═══ Exercise data ═══
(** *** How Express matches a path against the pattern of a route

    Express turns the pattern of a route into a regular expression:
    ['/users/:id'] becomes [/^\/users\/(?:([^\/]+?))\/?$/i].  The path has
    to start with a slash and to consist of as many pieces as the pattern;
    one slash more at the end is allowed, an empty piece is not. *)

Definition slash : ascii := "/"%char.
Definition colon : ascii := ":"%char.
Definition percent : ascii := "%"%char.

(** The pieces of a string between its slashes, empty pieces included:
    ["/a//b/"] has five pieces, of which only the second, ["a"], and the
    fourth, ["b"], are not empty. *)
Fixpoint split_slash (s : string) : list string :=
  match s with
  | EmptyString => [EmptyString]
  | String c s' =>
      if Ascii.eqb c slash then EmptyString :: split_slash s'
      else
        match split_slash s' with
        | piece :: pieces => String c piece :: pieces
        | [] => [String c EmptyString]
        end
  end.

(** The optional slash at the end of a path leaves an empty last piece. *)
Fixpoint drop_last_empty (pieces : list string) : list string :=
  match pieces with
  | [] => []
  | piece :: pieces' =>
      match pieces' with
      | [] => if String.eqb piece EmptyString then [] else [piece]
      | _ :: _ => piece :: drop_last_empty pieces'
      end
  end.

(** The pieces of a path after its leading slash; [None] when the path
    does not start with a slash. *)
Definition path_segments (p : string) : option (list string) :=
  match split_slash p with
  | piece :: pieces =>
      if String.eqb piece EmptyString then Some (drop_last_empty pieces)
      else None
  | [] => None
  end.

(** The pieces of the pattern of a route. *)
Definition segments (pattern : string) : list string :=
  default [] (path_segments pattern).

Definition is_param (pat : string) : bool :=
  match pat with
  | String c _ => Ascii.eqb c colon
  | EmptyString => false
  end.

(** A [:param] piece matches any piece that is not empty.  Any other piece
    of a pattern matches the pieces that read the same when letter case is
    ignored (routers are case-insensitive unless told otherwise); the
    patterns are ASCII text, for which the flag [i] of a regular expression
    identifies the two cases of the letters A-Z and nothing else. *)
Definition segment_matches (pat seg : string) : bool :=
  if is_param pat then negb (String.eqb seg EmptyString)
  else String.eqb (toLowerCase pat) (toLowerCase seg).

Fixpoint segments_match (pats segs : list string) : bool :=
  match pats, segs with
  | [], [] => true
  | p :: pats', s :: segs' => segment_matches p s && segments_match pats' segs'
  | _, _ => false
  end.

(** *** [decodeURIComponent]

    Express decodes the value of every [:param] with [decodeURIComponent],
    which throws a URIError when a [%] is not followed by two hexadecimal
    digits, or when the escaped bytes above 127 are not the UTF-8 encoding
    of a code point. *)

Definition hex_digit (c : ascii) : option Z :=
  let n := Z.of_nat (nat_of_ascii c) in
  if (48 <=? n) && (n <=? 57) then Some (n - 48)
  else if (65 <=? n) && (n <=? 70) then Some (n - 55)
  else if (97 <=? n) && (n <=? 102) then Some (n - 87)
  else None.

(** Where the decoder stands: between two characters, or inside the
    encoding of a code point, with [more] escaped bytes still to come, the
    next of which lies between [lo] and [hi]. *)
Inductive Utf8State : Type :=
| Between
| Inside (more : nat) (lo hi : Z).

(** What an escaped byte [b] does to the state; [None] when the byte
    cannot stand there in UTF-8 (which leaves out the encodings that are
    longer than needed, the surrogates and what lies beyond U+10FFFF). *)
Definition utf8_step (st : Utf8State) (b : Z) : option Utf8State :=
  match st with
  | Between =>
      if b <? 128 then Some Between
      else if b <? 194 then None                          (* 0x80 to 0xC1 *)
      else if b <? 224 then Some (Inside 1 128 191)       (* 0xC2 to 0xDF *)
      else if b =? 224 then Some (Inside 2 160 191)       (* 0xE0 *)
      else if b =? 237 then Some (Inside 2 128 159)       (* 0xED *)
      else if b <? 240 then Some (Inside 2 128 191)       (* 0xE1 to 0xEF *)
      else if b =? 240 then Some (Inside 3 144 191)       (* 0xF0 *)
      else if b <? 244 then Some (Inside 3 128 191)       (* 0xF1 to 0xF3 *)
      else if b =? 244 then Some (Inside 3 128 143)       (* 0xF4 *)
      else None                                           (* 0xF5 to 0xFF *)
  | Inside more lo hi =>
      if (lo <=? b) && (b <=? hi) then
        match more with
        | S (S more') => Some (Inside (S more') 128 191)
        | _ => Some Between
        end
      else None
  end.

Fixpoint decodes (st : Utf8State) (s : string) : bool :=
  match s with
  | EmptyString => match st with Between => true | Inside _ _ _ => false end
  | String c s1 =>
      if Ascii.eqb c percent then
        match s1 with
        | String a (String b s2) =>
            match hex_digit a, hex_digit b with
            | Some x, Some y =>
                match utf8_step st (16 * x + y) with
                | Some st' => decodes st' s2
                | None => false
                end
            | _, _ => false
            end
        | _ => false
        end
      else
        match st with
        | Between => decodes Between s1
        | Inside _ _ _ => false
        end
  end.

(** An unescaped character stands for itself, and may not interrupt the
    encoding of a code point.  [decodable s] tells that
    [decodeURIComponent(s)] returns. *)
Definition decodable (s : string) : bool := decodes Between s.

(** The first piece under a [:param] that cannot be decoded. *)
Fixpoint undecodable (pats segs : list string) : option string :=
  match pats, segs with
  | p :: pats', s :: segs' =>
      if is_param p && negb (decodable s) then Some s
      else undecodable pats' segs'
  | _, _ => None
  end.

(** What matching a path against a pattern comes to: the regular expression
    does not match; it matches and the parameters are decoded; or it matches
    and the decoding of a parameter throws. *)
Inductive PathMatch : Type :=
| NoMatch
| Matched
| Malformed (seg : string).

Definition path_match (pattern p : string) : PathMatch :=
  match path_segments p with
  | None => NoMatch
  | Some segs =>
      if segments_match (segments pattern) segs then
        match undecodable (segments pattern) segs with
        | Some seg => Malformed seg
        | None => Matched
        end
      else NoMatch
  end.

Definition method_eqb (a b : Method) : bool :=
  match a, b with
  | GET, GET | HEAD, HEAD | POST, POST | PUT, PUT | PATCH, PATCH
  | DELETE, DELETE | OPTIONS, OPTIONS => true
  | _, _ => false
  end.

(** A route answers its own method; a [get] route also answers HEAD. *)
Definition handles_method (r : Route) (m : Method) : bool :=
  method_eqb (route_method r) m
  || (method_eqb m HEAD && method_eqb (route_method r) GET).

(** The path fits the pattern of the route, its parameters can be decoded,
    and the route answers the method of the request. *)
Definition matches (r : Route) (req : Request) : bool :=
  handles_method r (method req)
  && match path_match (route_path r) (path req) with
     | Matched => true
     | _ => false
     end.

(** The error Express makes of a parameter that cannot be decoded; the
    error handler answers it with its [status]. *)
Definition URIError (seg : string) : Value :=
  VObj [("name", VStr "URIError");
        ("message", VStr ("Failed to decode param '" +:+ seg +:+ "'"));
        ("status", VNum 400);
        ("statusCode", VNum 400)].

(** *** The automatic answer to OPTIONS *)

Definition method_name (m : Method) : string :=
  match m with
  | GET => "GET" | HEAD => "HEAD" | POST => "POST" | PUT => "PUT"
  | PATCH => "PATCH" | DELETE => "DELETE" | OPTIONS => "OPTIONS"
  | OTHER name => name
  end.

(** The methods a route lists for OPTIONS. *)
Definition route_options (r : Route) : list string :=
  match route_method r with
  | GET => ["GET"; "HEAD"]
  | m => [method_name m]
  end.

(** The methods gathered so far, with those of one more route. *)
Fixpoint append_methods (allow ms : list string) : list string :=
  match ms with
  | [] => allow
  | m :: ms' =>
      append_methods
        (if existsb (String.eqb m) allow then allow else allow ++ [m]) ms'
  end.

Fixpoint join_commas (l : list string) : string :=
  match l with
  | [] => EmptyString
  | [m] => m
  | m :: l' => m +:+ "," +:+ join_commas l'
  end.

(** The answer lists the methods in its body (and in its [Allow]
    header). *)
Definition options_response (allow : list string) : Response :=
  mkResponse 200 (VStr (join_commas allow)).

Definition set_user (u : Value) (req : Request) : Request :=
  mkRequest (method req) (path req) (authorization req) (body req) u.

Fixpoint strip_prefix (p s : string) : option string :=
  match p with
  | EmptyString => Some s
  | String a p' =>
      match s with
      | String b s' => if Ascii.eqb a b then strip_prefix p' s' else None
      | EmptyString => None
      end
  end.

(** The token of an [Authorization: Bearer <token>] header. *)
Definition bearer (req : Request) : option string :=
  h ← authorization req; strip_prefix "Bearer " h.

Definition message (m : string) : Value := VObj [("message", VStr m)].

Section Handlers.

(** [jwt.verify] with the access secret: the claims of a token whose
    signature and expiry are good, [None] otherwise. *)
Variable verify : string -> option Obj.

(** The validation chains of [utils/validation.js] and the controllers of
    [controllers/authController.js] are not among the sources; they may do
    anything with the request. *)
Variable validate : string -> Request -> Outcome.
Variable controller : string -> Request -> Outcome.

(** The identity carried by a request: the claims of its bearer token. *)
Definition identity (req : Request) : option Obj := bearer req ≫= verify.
═══
● Assigned task
Only the lines containing the word "against" should be returned from the data above.

● Output of the task
(** *** How Express matches a path against the pattern of a route
(** What matching a path against a pattern comes to: the regular expression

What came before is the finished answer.